The crisis is building on three main fronts. As Mexico and the U.S. face off over terms of the bailout, Mexico's economic plight is worsening by the day. Meanwhile, the Mexican government fears that as much as $13 billion of the package may be delayed or withdrawn because of the tough conditions attached and reluctance by commercial banks to pony up their share of the funds. To top it off, Mexico's banking system is fraying badly--and may need as much as $9 billion to shore up capital and make up for past-due loans.

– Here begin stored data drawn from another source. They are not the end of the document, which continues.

(** [manage_wallets] for one chain never touches the wallet file of the
    other chain, whatever its outcome. *)
Theorem manage_wallets_leaves_other_chain E self other k ch w :
  constructed self -> constructed other -> network other <> network self ->
  fs (snd (manage_wallets E self k ch w)) !! wallet_file other
    = fs w !! wallet_file other.
Proof.
  intros Hs Ho Hne.
  assert (Hfiles : wallet_file self <> wallet_file other).
  { destruct (constructed_inv _ Hs) as [-> | ->];
      destruct (constructed_inv _ Ho) as [-> | ->]; simpl in *; congruence. }
  destruct (manage_wallets E self k ch w) as [r w'] eqn:Hrun. simpl.
  apply manage_wallets_fs in Hrun.
  destruct Hrun as [-> | [[new ->] | [-> _]]];
    [reflexivity | | ]; apply lookup_insert_ne; exact Hfiles.
Qed.

Lemma manage_wallets_leaves_other_chain_witness :
  fs (snd (manage_wallets Examples.env_ok Examples.eth_manager 2 "eth"
             Examples.two_sol_world)) !! wallet_file Examples.sol_manager
    = fs Examples.two_sol_world !! wallet_file Examples.sol_manager.
Proof.
  apply (manage_wallets_leaves_other_chain Examples.env_ok Examples.eth_manager
           Examples.sol_manager 2 "eth" Examples.two_sol_world).
  - exact eth_manager_constructed.
  - exact sol_manager_constructed.
  - discriminate.
Defined.

(** ** Generation: what a batch holds *)

Lemma new_wallet_generated E self ch w x w' :
  new_wallet E self ch w = (Ret x, w') -> generated_at E ch (clock w) x.
Proof.
  unfold new_wallet, generated_at, keygen, stamp_at, chain_tag.
  destruct (String.eqb ch "eth").
  - run_monad. destruct (w3 self); simpl; [|discriminate].
    destruct (w3_latest_timestamp E (S (clock w))) eqn:Hts; simpl; intros [= <- _].
    simpl. auto.
  - run_monad. destruct (sol_client self); simpl; [|discriminate].
    destruct (sol_get_block_height E (S (clock w))) as [[v|[i|e]]|e] eqn:Hh; simpl;
      intros [= <- _]; simpl; auto.
Qed.

Lemma create_loop_generated E self ch n : forall acc w new w',
  create_loop E self n ch acc w = (Ret new, w') ->
  forall i x, new !! (length acc + i)%nat = Some x ->
              generated_at E ch (clock w + 2 * i) x.
Proof.
  induction n as [|n IH]; intros acc w new w'; simpl.
  - intros [= <- _] i x Hx.
    apply lookup_lt_Some in Hx. lia.
  - unfold bind at 1.
    destruct (new_wallet E self ch w) as [[x0|e] w1] eqn:Hx0; [|discriminate].
    intros Hloop i x Hx.
    pose proof (create_loop_ret _ _ _ _ _ _ _ _ Hloop) as (added & -> & _).
    destruct i as [|j].
    + rewrite Nat.add_0_r in Hx.
      rewrite <- app_assoc in Hx. cbn [app] in Hx.
      rewrite list_lookup_middle in Hx by reflexivity.
      injection Hx as <-.
      match goal with
      | |- generated_at _ _ ?t _ => replace t with (clock w) by lia
      end.
      eapply new_wallet_generated. exact Hx0.
    + apply new_wallet_ret in Hx0 as Hclk. destruct Hclk as [_ Hclk].
      match goal with
      | |- generated_at _ _ ?t _ => replace t with (clock w1 + 2 * j)%nat by lia
      end.
      apply (IH _ _ _ _ Hloop).
      rewrite length_app. simpl.
      replace (length acc + 1 + j)%nat with (length acc + S j)%nat by lia.
      exact Hx.
Qed.

Lemma create_wallets_generated E self n ch w new w' :
  create_wallets E self n ch w = (Ret new, w') ->
  clock w' = (clock w + 2 * Z.to_nat n + 1)%nat /\
  forall i x, new !! i = Some x -> generated_at E ch (clock w + 2 * i) x.
Proof.
  intros H. apply create_wallets_ret_inv in H.
  destruct H as (_ & _ & _ & w0 & w1 & Hload & Hloop & Hsave).
  apply load_frame in Hload. destruct Hload as [_ Hc0].
  apply save_ret in Hsave. destruct Hsave as (_ & _ & Hc2).
  split.
  - apply create_loop_ret in Hloop. destruct Hloop as (_ & _ & _ & _ & Hc1). lia.
  - intros i x Hx. rewrite <- Hc0.
    apply (create_loop_generated _ _ _ _ _ _ _ _ Hloop i x). exact Hx.
Qed.

(** Every wallet of a batch comes from a generator call of its own: the
    wallet at position [i] has the address and key of the [i]-th call
    of the chain's generator, and its [created_at] is what the endpoint
    answered to the query that followed that call.  A batch of [n]
    makes [2 n + 1] interactions, the last one being the write. *)
Theorem create_wallets_batch E self n ch w new w' :
  create_wallets E self n ch w = (Ret new, w') ->
  clock w' = (clock w + 2 * Z.to_nat n + 1)%nat /\
  forall i x, new !! i = Some x -> generated_at E ch (clock w + 2 * i) x.
Proof. apply create_wallets_generated. Qed.

Lemma create_wallets_batch_witness :
  clock Examples.three_sol_world
    = (clock Examples.two_sol_world + 2 * Z.to_nat 1 + 1)%nat /\
  forall i x, [Examples.sol_h] !! i = Some x ->
              generated_at Examples.env_ok "sol" (clock Examples.two_sol_world + 2 * i) x.
Proof.
  apply (create_wallets_batch Examples.env_ok Examples.sol_manager 1 "sol"
           Examples.two_sol_world [Examples.sol_h] Examples.three_sol_world).
  vm_compute. reflexivity.
Defined.

(** No two wallets of a batch have the same address, as long as the
    generator of the chain never gives an address twice. *)
Theorem create_wallets_distinct_addresses E self n ch w new w' :
  fresh_addresses E ch ->
  create_wallets E self n ch w = (Ret new, w') ->
  NoDup (map address new).
Proof.
  intros Hfresh Hrun. apply create_wallets_generated in Hrun. destruct Hrun as [_ Hgen].
  apply NoDup_alt. intros i j a Hi Hj.
  change (map address new) with (address <$> new) in Hi, Hj.
  rewrite list_lookup_fmap in Hi, Hj.
  destruct (new !! i) as [x|] eqn:Hxi; [|discriminate].
  destruct (new !! j) as [y|] eqn:Hxj; [|discriminate].
  simpl in Hi, Hj. injection Hi as Hi. injection Hj as Hj.
  destruct (Hgen i x Hxi) as (_ & Hax & _).
  destruct (Hgen j y Hxj) as (_ & Hay & _).
  assert (Heq : (clock w + 2 * i)%nat = (clock w + 2 * j)%nat).
  { apply Hfresh. congruence. }
  lia.
Qed.

Lemma tally_injective t t' : Examples.tally t = Examples.tally t' -> t = t'.
Proof.
  revert t'. induction t as [|t IH]; intros [|t']; simpl; try discriminate.
  - reflexivity.
  - intros [= H]. f_equal. apply IH. exact H.
Qed.

Lemma create_wallets_distinct_addresses_witness :
  NoDup (map address Examples.tally_batch).
Proof.
  apply (create_wallets_distinct_addresses Examples.env_tally Examples.eth_manager 2 "eth"
           Examples.empty_world Examples.tally_batch
           (mkWorld (<["eth_wallets.json" := Stored Examples.tally_batch]> ∅) 5 [])).
  - intros t t' H. apply tally_injective. exact H.
  - vm_compute. reflexivity.
Defined.

(** ** Balance queries *)

Lemma query_balance_frame E self addr ch w r w1 :
  query_balance E self addr ch w = (r, w1) ->
  fs w1 = fs w /\ (clock w1 = clock w \/ clock w1 = S (clock w)) /\
  stdout w1 = stdout w.
Proof.
  unfold query_balance.
  destruct (String.eqb ch "eth").
  - run_monad. destruct (w3 self); simpl; [|intros [= _ <-]; auto].
    destruct (w3_get_balance E (clock w) addr) as [wei|e]; simpl;
      [|intros [= _ <-]; auto].
    destruct (w3_from_wei_ether E wei); simpl; intros [= _ <-]; auto.
  - destruct (String.eqb ch "sol"); [|intros [= _ <-]; auto].
    run_monad. destruct (pubkey_from_string E addr) as [pk|e]; simpl;
      [|intros [= _ <-]; auto].
    destruct (sol_client self); simpl; [|intros [= _ <-]; auto].
    destruct (sol_get_balance E (clock w) pk) as [[v|i]|e]; simpl;
      try (intros [= _ <-]; auto).
    unfold float_of_int.
    destruct (binary_normalize 53 1024 v 0 false); simpl; intros [= _ <-]; auto.
Qed.

Lemma get_balance_fs E self addr ch w r w' :
  get_balance E self addr ch w = (r, w') -> fs w' = fs w.
Proof.
  unfold get_balance, try_except.
  destruct (query_balance E self addr ch w) as [[f|e] w1] eqn:Hrun;
    apply query_balance_frame in Hrun; destruct Hrun as (Hfs & _ & _).
  - intros [= _ <-]. exact Hfs.
  - destruct (existsb (issubclass (exn_cls e)) [Web3Exception; ValueError]);
      intros [= _ <-]; exact Hfs.
Qed.

(** A balance query changes no file, asks the endpoint at most once
    and prints at most one line, whatever its outcome. *)
Theorem get_balance_frame E self addr ch w :
  let w' := snd (get_balance E self addr ch w) in
  fs w' = fs w /\
  (clock w' = clock w \/ clock w' = S (clock w)) /\
  (stdout w' = stdout w \/ exists cause, stdout w' = stdout w ++ [warn_balance addr cause]).
Proof.
  unfold get_balance, try_except. simpl.
  destruct (query_balance E self addr ch w) as [[f|e] w1] eqn:Hrun;
    apply query_balance_frame in Hrun; destruct Hrun as (Hfs & Hclk & Hout); simpl.
  - auto.
  - destruct (issubclass (exn_cls e) Web3Exception
              || (issubclass (exn_cls e) ValueError || false)); simpl.
    + rewrite Hout. eauto.
    + auto.
Qed.

(** A manager answers for its own chain only.  Asked for the other
    chain, a constructed manager raises [AttributeError], because the
    client of that chain was never created: at once for ['eth'], and
    for ['sol'] once the address has been parsed. *)
Theorem get_balance_other_chain E self addr ch w :
  constructed self ->
  ch = "eth" \/ ch = "sol" -> ch <> network self ->
  (ch = "sol" -> exists pubkey, pubkey_from_string E addr = LibOk pubkey) ->
  get_balance E self addr ch w =
    (Raise (Exn AttributeError
              (msg_no_attribute (if String.eqb ch "eth" then "w3" else "sol_client"))),
     w).
Proof.
  intros Hc Hsup Hne Hpk.
  destruct (constructed_inv _ Hc) as [-> | ->]; simpl in Hne;
    destruct Hsup as [-> | ->]; try contradiction.
  - destruct (Hpk eq_refl) as [pubkey Hparse].
    unfold get_balance, try_except, query_balance. simpl.
    run_monad. rewrite Hparse. reflexivity.
  - reflexivity.
Qed.

Lemma get_balance_other_chain_witness :
  get_balance Examples.env_ok Examples.eth_manager Examples.system_address "sol"
    Examples.empty_world =
    (Raise (Exn AttributeError
              (msg_no_attribute (if String.eqb "sol" "eth" then "w3" else "sol_client"))),
     Examples.empty_world).
Proof.
  apply (get_balance_other_chain Examples.env_ok Examples.eth_manager
           Examples.system_address "sol" Examples.empty_world).
  - exact eth_manager_constructed.
  - right. reflexivity.
  - discriminate.
  - intros _. exists Examples.system_address. reflexivity.
Defined.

STRICT GUIDELINES. Such fears are stirring real worries that the bailout program might not be enough to contain Mexico's economic crisis--and that default is a possibility. As the depth of Mexico's worsening recession becomes clear, analysts wonder whether the country will be able to service its $153 billion foreign debt obligations--at least $45 billion of which must be paid this year (table).
This big chunk of debt--three times the amount paid last year--is falling due at a time when tax revenues are plummeting because of the recession. And Mexico won't be able to print money to pay the bills as it is under strict constraints from the International Monetary Fund and the U.S. Treasury. The falling peso further aggravates the payments crunch by raising the cost of servicing dollar debt for both corporations and the government.
Government officials express concern. "I think today it is very difficult to have a precise idea of what the government will be able to roll over," says Alejandro Valenzuela, Director General for International Affairs in the Mexican Finance Ministry. "We have to assume [the markets] will remain pessimistic for the next few months."
Facing a myriad of economic and political woes, President Ernesto Zedillo Ponce de Len spooked the markets by delaying the announcement of his economic program. The failure of a Mexican bank, Banpas, and its takeover by the government sparked fears of more bank failures and sent the peso plummeting 14%, to as low as 7.3 pesos to the dollar on Mar. 6.
Mexican officials are increasingly alarmed that the U.S. bailout package is trickling to Mexico too slowly--and that it won't stem the panic. Of the amount initially promised, Mexico has received only $10.5 billion--$3 billion from the U.S. and $7.5 billion from the IMF. And officials in Washington have made it clear that the next $7 billion of the $20 billion in total funds from the U.S. Treasury will not be forthcoming until Mexico complies with a series of strict requirements.
The first such test comes at the end of March, when IMF and U.S. Treasury officials descend on the central bank to pore over its books. "The main problem is timing," says one frustrated Mexican official. "We would be seeing a different story today if they had given us the money the day after the agreement was signed. Then the market would have perceived it as real money."
The delay may make it difficult for Mexico to comply with the U.S. Treasury's tough fiscal and monetary guidelines, officials say. "It's the chicken and the egg," fumes one government source. "We can't comply with the economic goals if we don't get the money soon, and we can't get the additional money unless we comply with the goals." Among the goals are a curb on the growth of money supply and 19% inflation for the year. But in February, inflation was running at an annual rate of 55%.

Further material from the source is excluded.